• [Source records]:

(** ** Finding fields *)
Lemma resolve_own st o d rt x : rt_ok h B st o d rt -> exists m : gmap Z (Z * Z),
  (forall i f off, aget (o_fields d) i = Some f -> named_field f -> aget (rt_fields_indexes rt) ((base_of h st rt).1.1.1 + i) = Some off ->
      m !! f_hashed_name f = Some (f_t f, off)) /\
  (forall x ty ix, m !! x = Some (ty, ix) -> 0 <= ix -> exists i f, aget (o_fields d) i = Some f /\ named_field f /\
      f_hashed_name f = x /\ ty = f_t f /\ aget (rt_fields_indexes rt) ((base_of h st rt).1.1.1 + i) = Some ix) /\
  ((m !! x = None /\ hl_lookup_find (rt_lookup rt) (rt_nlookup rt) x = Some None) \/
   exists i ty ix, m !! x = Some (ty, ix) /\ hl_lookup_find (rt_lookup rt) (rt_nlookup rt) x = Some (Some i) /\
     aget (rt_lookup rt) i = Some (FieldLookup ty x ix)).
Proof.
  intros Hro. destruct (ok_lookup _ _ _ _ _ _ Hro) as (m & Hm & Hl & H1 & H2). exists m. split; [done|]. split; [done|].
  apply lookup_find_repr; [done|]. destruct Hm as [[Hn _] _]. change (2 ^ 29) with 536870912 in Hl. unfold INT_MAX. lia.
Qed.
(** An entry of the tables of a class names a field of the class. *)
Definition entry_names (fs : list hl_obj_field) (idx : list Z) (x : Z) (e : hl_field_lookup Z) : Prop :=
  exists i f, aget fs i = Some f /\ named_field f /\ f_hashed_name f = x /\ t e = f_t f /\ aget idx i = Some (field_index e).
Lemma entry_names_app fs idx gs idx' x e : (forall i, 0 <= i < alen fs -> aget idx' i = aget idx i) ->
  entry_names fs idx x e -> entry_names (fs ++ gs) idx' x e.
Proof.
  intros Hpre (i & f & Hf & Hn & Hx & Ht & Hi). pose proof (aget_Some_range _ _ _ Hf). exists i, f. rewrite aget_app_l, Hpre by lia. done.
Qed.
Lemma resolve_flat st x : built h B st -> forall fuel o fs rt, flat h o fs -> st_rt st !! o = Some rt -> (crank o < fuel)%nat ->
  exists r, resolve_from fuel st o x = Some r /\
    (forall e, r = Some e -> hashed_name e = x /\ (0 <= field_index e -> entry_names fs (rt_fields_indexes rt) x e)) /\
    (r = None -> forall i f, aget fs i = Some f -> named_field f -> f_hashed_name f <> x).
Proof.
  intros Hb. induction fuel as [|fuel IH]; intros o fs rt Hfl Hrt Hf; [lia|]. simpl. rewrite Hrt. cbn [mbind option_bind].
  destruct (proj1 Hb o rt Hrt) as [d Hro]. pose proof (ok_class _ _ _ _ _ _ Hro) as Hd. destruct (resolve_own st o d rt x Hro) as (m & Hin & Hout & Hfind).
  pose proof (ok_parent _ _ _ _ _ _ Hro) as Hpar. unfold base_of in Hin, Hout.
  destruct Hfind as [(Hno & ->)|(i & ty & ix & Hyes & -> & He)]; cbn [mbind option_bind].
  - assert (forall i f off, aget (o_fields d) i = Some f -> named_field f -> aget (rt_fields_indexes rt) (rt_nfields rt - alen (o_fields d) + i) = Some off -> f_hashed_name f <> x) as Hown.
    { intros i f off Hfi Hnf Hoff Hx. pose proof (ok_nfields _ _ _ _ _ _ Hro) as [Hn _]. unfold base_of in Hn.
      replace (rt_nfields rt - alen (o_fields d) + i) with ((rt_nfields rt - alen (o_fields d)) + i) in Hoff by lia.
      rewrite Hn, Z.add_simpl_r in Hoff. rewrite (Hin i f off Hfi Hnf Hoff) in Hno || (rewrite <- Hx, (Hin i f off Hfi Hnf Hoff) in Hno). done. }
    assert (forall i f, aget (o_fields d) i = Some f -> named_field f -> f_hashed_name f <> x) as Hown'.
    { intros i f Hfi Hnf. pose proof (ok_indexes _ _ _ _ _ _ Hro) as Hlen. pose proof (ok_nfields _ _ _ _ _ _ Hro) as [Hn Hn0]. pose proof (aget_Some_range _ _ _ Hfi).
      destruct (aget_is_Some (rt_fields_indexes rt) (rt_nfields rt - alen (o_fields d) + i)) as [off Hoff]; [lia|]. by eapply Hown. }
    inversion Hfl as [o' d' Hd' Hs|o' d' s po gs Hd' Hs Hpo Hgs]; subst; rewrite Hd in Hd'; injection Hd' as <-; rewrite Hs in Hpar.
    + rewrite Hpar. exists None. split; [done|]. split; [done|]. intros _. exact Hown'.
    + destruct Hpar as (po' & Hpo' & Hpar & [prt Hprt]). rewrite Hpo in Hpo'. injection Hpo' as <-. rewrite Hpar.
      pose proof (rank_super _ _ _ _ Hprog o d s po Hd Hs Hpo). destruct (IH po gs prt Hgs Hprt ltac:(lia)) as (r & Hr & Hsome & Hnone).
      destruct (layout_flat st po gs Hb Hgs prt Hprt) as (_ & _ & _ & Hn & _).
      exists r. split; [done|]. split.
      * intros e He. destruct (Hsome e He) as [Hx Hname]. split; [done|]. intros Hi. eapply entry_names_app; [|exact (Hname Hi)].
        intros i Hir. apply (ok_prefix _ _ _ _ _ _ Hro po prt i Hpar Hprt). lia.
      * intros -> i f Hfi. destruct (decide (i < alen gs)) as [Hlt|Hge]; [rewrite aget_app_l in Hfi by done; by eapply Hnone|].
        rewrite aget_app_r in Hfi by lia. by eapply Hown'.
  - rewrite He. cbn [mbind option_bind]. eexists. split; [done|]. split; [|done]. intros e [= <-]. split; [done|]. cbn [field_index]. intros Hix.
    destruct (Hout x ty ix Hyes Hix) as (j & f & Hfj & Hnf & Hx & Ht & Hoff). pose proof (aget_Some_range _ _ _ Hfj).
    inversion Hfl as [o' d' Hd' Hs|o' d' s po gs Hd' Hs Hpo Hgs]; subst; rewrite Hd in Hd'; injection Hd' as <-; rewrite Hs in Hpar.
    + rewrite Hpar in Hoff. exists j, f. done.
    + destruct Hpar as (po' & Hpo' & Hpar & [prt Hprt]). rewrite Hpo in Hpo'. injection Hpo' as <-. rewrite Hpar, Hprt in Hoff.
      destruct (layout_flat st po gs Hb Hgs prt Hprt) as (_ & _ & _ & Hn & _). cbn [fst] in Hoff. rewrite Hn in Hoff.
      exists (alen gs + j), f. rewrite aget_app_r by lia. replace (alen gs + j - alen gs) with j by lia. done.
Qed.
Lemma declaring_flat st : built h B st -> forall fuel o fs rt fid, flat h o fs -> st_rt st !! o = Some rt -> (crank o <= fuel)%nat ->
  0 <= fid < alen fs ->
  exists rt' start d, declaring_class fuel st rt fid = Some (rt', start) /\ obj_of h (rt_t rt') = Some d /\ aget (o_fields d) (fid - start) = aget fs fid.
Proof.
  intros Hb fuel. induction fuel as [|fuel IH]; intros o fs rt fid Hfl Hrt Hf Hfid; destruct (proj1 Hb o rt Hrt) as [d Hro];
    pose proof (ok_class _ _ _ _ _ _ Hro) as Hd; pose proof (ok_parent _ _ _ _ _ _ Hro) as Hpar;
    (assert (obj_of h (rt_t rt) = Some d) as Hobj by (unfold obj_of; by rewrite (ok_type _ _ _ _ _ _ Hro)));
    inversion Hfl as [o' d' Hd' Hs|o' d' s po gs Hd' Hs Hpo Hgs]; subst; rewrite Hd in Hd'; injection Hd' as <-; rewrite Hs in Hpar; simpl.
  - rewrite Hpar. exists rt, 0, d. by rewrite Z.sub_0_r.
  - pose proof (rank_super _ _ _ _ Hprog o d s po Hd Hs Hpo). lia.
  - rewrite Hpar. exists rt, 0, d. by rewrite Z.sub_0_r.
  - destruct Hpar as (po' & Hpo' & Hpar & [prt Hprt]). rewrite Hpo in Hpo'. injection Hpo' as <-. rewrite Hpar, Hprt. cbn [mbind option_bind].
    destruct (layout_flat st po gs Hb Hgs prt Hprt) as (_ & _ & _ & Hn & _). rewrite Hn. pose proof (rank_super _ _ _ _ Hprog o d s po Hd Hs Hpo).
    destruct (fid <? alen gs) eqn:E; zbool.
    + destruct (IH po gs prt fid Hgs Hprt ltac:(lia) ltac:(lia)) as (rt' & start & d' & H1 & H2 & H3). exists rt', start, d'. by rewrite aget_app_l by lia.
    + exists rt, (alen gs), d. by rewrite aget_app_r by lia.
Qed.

• [Work instructions]: Reproduce, word for word and in full, only the lines above that start at the line with "Definition entry_names (fs" and run through the line with "replace (rt_nfields rt", both ends included.

• [Result of the task]:
Definition entry_names (fs : list hl_obj_field) (idx : list Z) (x : Z) (e : hl_field_lookup Z) : Prop :=
  exists i f, aget fs i = Some f /\ named_field f /\ f_hashed_name f = x /\ t e = f_t f /\ aget idx i = Some (field_index e).
Lemma entry_names_app fs idx gs idx' x e : (forall i, 0 <= i < alen fs -> aget idx' i = aget idx i) ->
  entry_names fs idx x e -> entry_names (fs ++ gs) idx' x e.
Proof.
  intros Hpre (i & f & Hf & Hn & Hx & Ht & Hi). pose proof (aget_Some_range _ _ _ Hf). exists i, f. rewrite aget_app_l, Hpre by lia. done.
Qed.
Lemma resolve_flat st x : built h B st -> forall fuel o fs rt, flat h o fs -> st_rt st !! o = Some rt -> (crank o < fuel)%nat ->
  exists r, resolve_from fuel st o x = Some r /\
    (forall e, r = Some e -> hashed_name e = x /\ (0 <= field_index e -> entry_names fs (rt_fields_indexes rt) x e)) /\
    (r = None -> forall i f, aget fs i = Some f -> named_field f -> f_hashed_name f <> x).
Proof.
  intros Hb. induction fuel as [|fuel IH]; intros o fs rt Hfl Hrt Hf; [lia|]. simpl. rewrite Hrt. cbn [mbind option_bind].
  destruct (proj1 Hb o rt Hrt) as [d Hro]. pose proof (ok_class _ _ _ _ _ _ Hro) as Hd. destruct (resolve_own st o d rt x Hro) as (m & Hin & Hout & Hfind).
  pose proof (ok_parent _ _ _ _ _ _ Hro) as Hpar. unfold base_of in Hin, Hout.
  destruct Hfind as [(Hno & ->)|(i & ty & ix & Hyes & -> & He)]; cbn [mbind option_bind].
  - assert (forall i f off, aget (o_fields d) i = Some f -> named_field f -> aget (rt_fields_indexes rt) (rt_nfields rt - alen (o_fields d) + i) = Some off -> f_hashed_name f <> x) as Hown.
    { intros i f off Hfi Hnf Hoff Hx. pose proof (ok_nfields _ _ _ _ _ _ Hro) as [Hn _]. unfold base_of in Hn.
      replace (rt_nfields rt - alen (o_fields d) + i) with ((rt_nfields rt - alen (o_fields d)) + i) in Hoff by lia.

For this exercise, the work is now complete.